A variant of ifM which branches on whether the condition succeeds or not. Note that if_ x is equivalent to ifM (matches x), and is provided solely for convenience.

>>> let good = guard_ (== "foo.hs") :: Cond String ()
>>> let bad  = guard_ (== "foo.hi") :: Cond String ()
>>> runCond "foo.hs" $ if_ good (return "Success") (return "Failure")
Just "Success"
>>> runCond "foo.hs" $ if_ bad (return "Success") (return "Failure")
Just "Failure"

when_ :: MonadPlus m => m r -> m s -> m () Source #

when_ is just like when, except that it executes the body if the condition passes, rather than based on a Bool value.

>>> let good = guard_ (== "foo.hs") :: Cond String ()
>>> let bad  = guard_ (== "foo.hi") :: Cond String ()
>>> runCond "foo.hs" $ when_ good ignore
Nothing
>>> runCond "foo.hs" $ when_ bad ignore
Just ()

unless_ :: MonadPlus m => m r -> m s -> m () Source #

when_ is just like when, except that it executes the body if the condition fails, rather than based on a Bool value.
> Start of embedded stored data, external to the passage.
(** * update.py: the portfolio data fetcher

    A shallow embedding of [update.py] and the properties of its
    post normalizer, its three fetchers, its document assembler and its
    driver.

    Python values are embedded as a JSON tree with Python's dynamic
    behaviour written out (an operation on a value of the wrong type raises
    the exception the interpreter raises).  Effects (process environment,
    the three files, the wall clock, the network) are threaded through a
    state-and-exception monad over an explicit [world]. *)

From Stdlib Require Import ZArith NArith List String Ascii Lia Bool.
From Stdlib Require Import Floats.SpecFloat.
From stdpp Require Import base option list gmap.

Local Open Scope Z_scope.

(** ** Python strings

    A [str] is a sequence of Unicode code points. *)

Abbreviation pystr := (list N).

Definition py (s : string) : pystr := map N_of_ascii (list_ascii_of_string s).

(** [str.isspace] on one character, the table of CPython's
    [_PyUnicode_IsWhitespace]. *)
Definition isspace (c : N) : bool :=
  ((9 <=? c) && (c <=? 13) || (28 <=? c) && (c <=? 32)
   || (c =? 133) || (c =? 160) || (c =? 5760)
   || (8192 <=? c) && (c <=? 8202)
   || (c =? 8232) || (c =? 8233) || (c =? 8239) || (c =? 8287)
   || (c =? 12288))%N.

(** [s.split()]: [cur] is the word being read, kept reversed. *)
Fixpoint split_aux (cur : pystr) (s : pystr) : list pystr :=
  match s with
  | [] => match cur with [] => [] | _ => [rev cur] end
  | c :: s' =>
      if isspace c
      then match cur with
           | [] => split_aux [] s'
           | _ => rev cur :: split_aux [] s'
           end
      else split_aux (c :: cur) s'
  end.

Definition split (s : pystr) : list pystr := split_aux [] s.

(** [sep.join(words)] *)
Fixpoint join (sep : pystr) (words : list pystr) : pystr :=
  match words with
  | [] => []
  | [w] => w
  | w :: ws => w ++ sep ++ join sep ws
  end.

(** [s.split('\n')[0]]: the text before the first line feed. *)
Fixpoint first_line (s : pystr) : pystr :=
  match s with
  | [] => []
  | c :: s' => if (c =? 10)%N then [] else c :: first_line s'
  end.

Fixpoint is_prefix (p s : pystr) : bool :=
  match p, s with
  | [], _ => true
  | _ :: _, [] => false
  | a :: p', b :: s' => (a =? b)%N && is_prefix p' s'
  end.
Lemma distinct_nonempty (l : list Q) : 1 <= length (distinct l) -> l <> [].
Proof. destruct l; simpl; [lia|discriminate]. Qed.

(** The percentile lies at or above an element of the data. *)
Lemma percentile_above_element (a : list Q) (q : Q) :
  a <> [] -> (0 <= q)%Q -> (q <= 100)%Q ->
  exists v x, percentile a q = Returned (CNum v) /\ In x a /\ (x <= v)%Q.
Proof.
  intros Hne H0 H100. unfold percentile.
  rewrite (proj2 (Qle_bool_iff 0 q) H0), (proj2 (Qle_bool_iff q 100) H100).
  cbn [andb]. destruct a as [|r a']; [congruence|].
  set (a := r :: a') in *. cbv zeta.
  set (n := length a).
  assert (Hn : 1 <= n) by (unfold n, a; simpl; lia).
  set (vi := (inject_Z (Z.of_nat (n - 1)) * q / 100)%Q).
  assert (Hvi0 : (0 <= vi)%Q).
  { unfold vi. apply Qle_shift_div_l; [reflexivity|].
    assert (0 <= inject_Z (Z.of_nat (n - 1)))%Q
      by (change 0%Q with (inject_Z 0); rewrite <- Zle_Qle; lia).
    Lqa.nra. }
  assert (Hvi1 : (vi <= inject_Z (Z.of_nat (n - 1)))%Q).
  { unfold vi. apply Qle_shift_div_r; [reflexivity|].
    assert (0 <= inject_Z (Z.of_nat (n - 1)))%Q
      by (change 0%Q with (inject_Z 0); rewrite <- Zle_Qle; lia).
    Lqa.nra. }
  assert (Hf0 : (0 <= Qfloor vi)%Z).
  { change 0%Z with (Qfloor 0). now apply Qfloor_resp_le. }
  assert (Hf1 : (Qfloor vi <= Z.of_nat (n - 1))%Z).
  { rewrite <- (Qfloor_Z (Z.of_nat (n - 1))). now apply Qfloor_resp_le. }
  set (below := Z.to_nat (Qfloor vi)).
  assert (Hb : below <= n - 1) by (unfold below; lia).
  set (above := Nat.min (below + 1) (n - 1)).
  assert (Ha : below <= above < n) by (unfold above; lia).
  set (gamma := (vi - inject_Z (Qfloor vi))%Q).
  assert (Hg : (0 <= gamma)%Q).
  { unfold gamma. pose proof (Qfloor_le vi). Lqa.lra. }
  set (lo := nth below (sorted_values a) 0%Q).
  set (hi := nth above (sorted_values a) 0%Q).
  assert (Hlohi : (lo <= hi)%Q)
    by (apply sorted_values_nth_le; fold n; lia).
  exists (lo + (hi - lo) * gamma)%Q, lo.
  split; [reflexivity|]. split.
  - apply sorted_values_nth_in. fold n. lia.
  - Lqa.nra.
Qed.

Lemma cvar_le_var_nonempty (returns : list Q) (confidence : Q) :
  returns <> [] -> (0 <= confidence)%Q -> (confidence <= 1)%Q ->
  exists v c,
    var returns confidence = Returned (CNum v) /\
    cvar returns confidence = Returned (CNum c) /\
    (c <= v)%Q.
Proof.
  intros Hne H0 H1.
  destruct (@percentile_above_element returns ((1 - confidence) * 100)%Q)
    as (v & x & Hv & Hx & Hxv); [exact Hne|Lqa.lra|Lqa.lra|].
  assert (Hvar : var returns confidence = Returned (CNum v)).
  { unfold var. destruct returns; [congruence|]. exact Hv. }
  destruct (@mean_at_most (at_most (CNum v) returns) v) as (c & Hc & Hcv).
  - intro E. assert (Hin : In x (at_most (CNum v) returns)).
    { apply filter_In. split; [exact Hx|]. now apply Qle_bool_iff. }
    rewrite E in Hin. destruct Hin.
  - apply Forall_forall. intros r Hr. apply filter_In in Hr as [_ Hr].
    now apply Qle_bool_iff.
  - exists v, c. split; [exact Hvar|]. split; [|exact Hcv].
    unfold cvar. destruct returns; [congruence|].
    cbn [length Nat.eqb]. rewrite Hvar. cbn [bind]. now rewrite Hc.
Qed.
Definition onTxIntent (nowMillis : Q) (txIntent : Intent.t) (o : Overlay.t)
    : Result Overlay.t :=
  let o := Overlay.set_txInits (Overlay.txInits o ++ [txIntent]) o in
  let stored := toTxIntent txIntent in
  let s := Overlay.objects o in
  match txIntent with
  | Intent.UnconfirmedReveal _ locationId =>
      try! s := onPlanet nowMillis locationId (set_unconfirmedReveal (Some stored)) s in
      Ok (Overlay.set_unconfirmedReveal (Some txIntent) (Overlay.set_objects s o))
  | Intent.UnconfirmedMove actionId from artifact =>
      let o :=
        Overlay.set_unconfirmedMoves (<[actionId := txIntent]> (Overlay.unconfirmedMoves o))
          o in
      try! s :=
        onPlanet nowMillis from
          (fun planet =>
             set_unconfirmedDepartures (unconfirmedDepartures planet ++ [stored]) planet) s in
      let s := onCarriedArtifact artifact (Artifact_set_unconfirmedMove (Some stored)) s in
      Ok (Overlay.set_objects s o)
  | Intent.UnconfirmedUpgrade actionId locationId =>
      let o :=
        Overlay.set_unconfirmedUpgrades
          (<[actionId := txIntent]> (Overlay.unconfirmedUpgrades o)) o in
      try! s :=
        onPlanet nowMillis locationId
          (fun planet =>
             set_unconfirmedUpgrades (unconfirmedUpgrades planet ++ [stored]) planet) s in
      Ok (Overlay.set_objects s o)
  | Intent.UnconfirmedBuyHat actionId locationId =>
      let o :=
        Overlay.set_unconfirmedBuyHats
          (<[actionId := txIntent]> (Overlay.unconfirmedBuyHats o)) o in
      try! s :=
        onPlanet nowMillis locationId
          (fun planet =>
             set_unconfirmedBuyHats (unconfirmedBuyHats planet ++ [stored]) planet) s in
      Ok (Overlay.set_objects s o)
  | Intent.UnconfirmedPlanetTransfer actionId planetId =>
      let o :=
        Overlay.set_unconfirmedPlanetTransfers
          (<[actionId := txIntent]> (Overlay.unconfirmedPlanetTransfers o)) o in
      try! s :=
        onPlanet nowMillis planetId
          (fun planet =>
             set_unconfirmedPlanetTransfers (unconfirmedPlanetTransfers planet ++ [stored])
               planet) s in
      Ok (Overlay.set_objects s o)
  | Intent.UnconfirmedProspectPlanet _ planetId =>
      try! s := onPlanet nowMillis planetId (set_unconfirmedProspectPlanet (Some stored)) s in
      Ok (Overlay.set_objects s o)
  | Intent.UnconfirmedFindArtifact _ planetId =>
      try! s := onPlanet nowMillis planetId (set_unconfirmedFindArtifact (Some stored)) s in
      Ok (Overlay.set_objects s o)
  | Intent.UnconfirmedDepositArtifact _ locationId artifactId =>
      try! s :=
        onPlanetAndArtifact nowMillis locationId artifactId
          (set_unconfirmedDepositArtifact (Some stored))
          (Artifact_set_unconfirmedDepositArtifact (Some stored)) s in
      Ok (Overlay.set_objects s o)
  | Intent.UnconfirmedWithdrawArtifact _ locationId artifactId =>
      try! s :=
        onPlanetAndArtifact nowMillis locationId artifactId
          (set_unconfirmedWithdrawArtifact (Some stored))
          (Artifact_set_unconfirmedWithdrawArtifact (Some stored)) s in
      Ok (Overlay.set_objects s o)
  | Intent.UnconfirmedActivateArtifact _ locationId artifactId wormholeTo =>
      try! s :=
        onPlanetAndArtifact nowMillis locationId artifactId
          (set_unconfirmedActivateArtifact (Some stored))
          (Artifact_set_unconfirmedActivateArtifact (Some stored)) s in
      let o := Overlay.set_objects s o in
      match truthy wormholeTo with
      | Some _ =>
          Ok (Overlay.set_unconfirmedWormholeActivations
                (Overlay.unconfirmedWormholeActivations o ++ [txIntent]) o)
      | None => Ok o
      end
  | Intent.UnconfirmedDeactivateArtifact _ locationId artifactId =>
      try! s :=
        onPlanetAndArtifact nowMillis locationId artifactId
          (set_unconfirmedDeactivateArtifact (Some stored))
          (Artifact_set_unconfirmedDeactivateArtifact (Some stored)) s in
      Ok (Overlay.set_objects s o)
  | Intent.UnconfirmedWithdrawSilver _ locationId =>
      try! s := onPlanet nowMillis locationId (set_unconfirmedWithdrawSilver (Some stored)) s in
      Ok (Overlay.set_objects s o)
  | Intent.Other _ => Ok o
  end.
(** ** Failing conversions *)

(** The exception left by a sequence of conversions, each attempted
    whatever became of the earlier ones: that of the last one to fail. *)
Definition conversion_error (objs : list (PyObject * dtype)) : option exn :=
  fold_left
    (fun found ot =>
       match ob_as_array (fst ot) (snd ot) with
       | inl e => Some e
       | inr _ => found
       end)
    objs None.

(** The call returns NULL with the exception [e] set and no kernel run;
    every object it created is released and the earlier ones are as they
    were. *)
Definition fails_with (r : outcome ptr) (s : PyState) (e : exn) : Prop :=
  exists s',
    r = Done NULL s' /\ err s' = Some e /\ calls s' = calls s /\
    all_released s s' /\ untouched_before s s'.

(** The arguments of the azimuthal methods convert, the bin edges to an
    array of [N] entries along its first axis. *)
Definition rfft2_converts (ft_map1_obj ft_map2_obj angle_obj lvalues_obj : PyObject)
    (N : Z) : Prop :=
  exists angle a1 a2 la x0 y0,
    ob_as_double angle_obj = Some angle /\
    ob_as_array ft_map1_obj NPY_COMPLEX128 = inr a1 /\
    ob_as_array ft_map2_obj NPY_COMPLEX128 = inr a2 /\
    ob_as_array lvalues_obj NPY_DOUBLE = inr la /\
    nd_dims a1 !! 0%nat = Some x0 /\
    nd_dims a1 !! 1%nat = Some y0 /\
    nd_dims la !! 0%nat = Some N.

Definition rfft3_converts
    (ft_map1_obj ft_map2_obj kx_obj ky_obj kz_obj kvalues_obj : PyObject)
    (N : Z) : Prop :=
  exists kpixX kpixY kpixZ a1 a2 ka x0 y0 z0,
    ob_as_double kx_obj = Some kpixX /\
    ob_as_double ky_obj = Some kpixY /\
    ob_as_double kz_obj = Some kpixZ /\
    ob_as_array ft_map1_obj NPY_COMPLEX128 = inr a1 /\
    ob_as_array ft_map2_obj NPY_COMPLEX128 = inr a2 /\
    ob_as_array kvalues_obj NPY_DOUBLE = inr ka /\
    nd_dims a1 !! 0%nat = Some x0 /\
    nd_dims a1 !! 1%nat = Some y0 /\
    nd_dims a1 !! 2%nat = Some z0 /\
    nd_dims ka !! 0%nat = Some N.



(** ** More sample arguments *)

(** Kernels that assign no cell. *)
Definition idle_kernels : Kernels :=
  {| peak_count := peak_count flat_kernels;
     gradient_xy := fun _ _ _ _ => ([], []);
     hessian := fun _ _ _ _ _ => ([], [], []);
     minkowski_functionals := minkowski_functionals flat_kernels;
     azimuthal_rfft2 := azimuthal_rfft2 flat_kernels;
     azimuthal_rfft3 := azimuthal_rfft3 flat_kernels |}.

(** An array of 2^31 edges: the count narrows to INT_MIN. *)
Definition edges_2_31 : ndarray NPY_DOUBLE :=
  @mk_ndarray NPY_DOUBLE [2147483648] (zeros NPY_DOUBLE [2147483648]).

(** A field of 2^30 rows and no column: it holds no sample. *)
Definition empty_2_30 : ndarray NPY_DOUBLE := @mk_ndarray NPY_DOUBLE [1073741824; 0] [].

(** A transform with a single axis, and a number taken as an array of no
    axis. *)
Definition ft_line : ndarray NPY_COMPLEX128 :=
  @mk_ndarray NPY_COMPLEX128 [2] [c_zero; c_zero].

Definition scalar_field : ndarray NPY_DOUBLE := @mk_ndarray NPY_DOUBLE [] [d_five].

(** An object whose conversion to an array raises [ValueError], as a
    ragged nested sequence does. *)
Definition ragged_object : PyObject :=
  {| ob_is_None := false;
     ob_as_double := None;
     ob_double_error := TypeError;
     ob_as_array := fun _ => inl ValueError |}.

(** A Python integer too large for a C double, such as [10 ** 400]. *)
Definition huge_int_object : PyObject :=
  {| ob_is_None := false;
     ob_as_double := None;
     ob_double_error := OverflowError;
     ob_as_array := fun _ => inl OverflowError |}.
(** * Entitlement ledger of the central dashboard: model and properties

    A shallow embedding of the entitlement services
    ([src/lib/services/entitlements.service.ts], [stripe.service.ts],
    [app-sync.service.ts], [lib/types]) and of the Stripe webhook route,
    followed by the properties of the ledger checked against it.

    Conventions of the embedding
    - A JavaScript [Date] is its time value: milliseconds since the epoch
      as a [Z], or [InvalidDate] when the time value is NaN.  The process
      time zone is UTC, so [LocalTime t = t].
    - A Prisma table is the list of its rows in insertion order; a row is
      a record.  [undefined] in the [data] of an update leaves the column
      as it is, [null] clears it.
    - A thrown [Error] is the [Err] result; writes made before the throw
      stay in the store (no call of the source opens a transaction).
    - Strings are byte strings; [toLowerCase] acts on ASCII letters.
    - A function that calls [new Date()] takes the reading of the clock
      as an argument [now]; [checkAccess] and [revokeEntitlementById] read
      the clock twice and take both readings.
    - The Prisma schema is not among the sources.  The columns
      [Entitlement.id] and [Entitlement.amountPaid] are [Int] columns of
      32 bits, and a write or a [where] with a value beyond them is
      rejected.  The rows an insert refers to (the identity and the product
      of an entitlement or of an email binding) are taken to exist: what an
      insert does for a missing one is not modelled, and the properties of
      calls whose ids come from a request carry the existence as a
      hypothesis.
    - Values the source draws at random ([nanoid]) are arguments.
    - The outbound traffic ([fetch] to the apps, mails) is recorded in the
      store in the order it is sent; console output is left out. *)

From Stdlib Require Import ZArith List String Ascii Bool Lia.
Import ListNotations.
Open Scope string_scope.
Open Scope list_scope.
Open Scope Z_scope.

(** ** Dates (ECMAScript time values) *)

Module JSDate.

Definition msPerDay : Z := 86400000.

Definition Day (t : Z) : Z := t / msPerDay.
Definition TimeWithinDay (t : Z) : Z := t mod msPerDay.

Definition DaysInYear (y : Z) : Z :=
  if negb (y mod 4 =? 0) then 365
  else if negb (y mod 100 =? 0) then 366
  else if negb (y mod 400 =? 0) then 365
  else 366.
>>> let good = guard_ (== "foo.hs") :: Cond String ()
>>> let bad  = guard_ (== "foo.hi") :: Cond String ()
>>> runCond "foo.hs" $ unless_ bad ignore
Nothing
>>> runCond "foo.hs" $ unless_ good ignore
Just ()

or_ :: MonadPlus m => [m r] -> m r Source #

Check whether at least one of the given conditions is true. This is a synonym for asum.

>>> let good = guard_ (== "foo.hs") :: Cond String ()
>>> let bad  = guard_ (== "foo.hi") :: Cond String ()
>>> runCond "foo.hs" $ or_ [bad, good]
Just ()
>>> runCond "foo.hs" $ or_ [bad]
Nothing

and_ :: MonadPlus m => [m r] -> m () Source #

Check that all of the given conditions are true. This is a synonym for sequence_.

>>> let good = guard_ (== "foo.hs") :: Cond String ()
>>> let bad  = guard_ (== "foo.hi") :: Cond String ()
>>> runCond "foo.hs" $ and_ [bad, good]
Nothing
>>> runCond "foo.hs" $ and_ [good]
Just ()

not_ :: MonadPlus m => m r -> m () Source #

not_ inverts the meaning of the given predicate.

>>> let good = guard_ (== "foo.hs") :: Cond String ()
>>> let bad  = guard_ (== "foo.hi") :: Cond String ()
>>> runCond "foo.hs" $ not_ bad >> return "Success"
Just "Success"
>>> runCond "foo.hs" $ not_ good >> return "Shouldn't reach here"
Nothing

helper functions

recurse :: Monad m => CondT a m r -> CondT a m r Source #

recurse changes the recursion predicate for any child elements. For example, the following file-finding predicate looks for all *.hs files, but under any .git directory looks only for a file named config:

if_ (name_ ".git" >> directory)
    (ignore >> recurse (name_ "config"))
    (glob "*.hs")

NOTE: If this code had used recurse (glob "*.hs")) instead in the else case, it would have meant that .git is only looked for at the top-level of the search (i.e., the top-most element).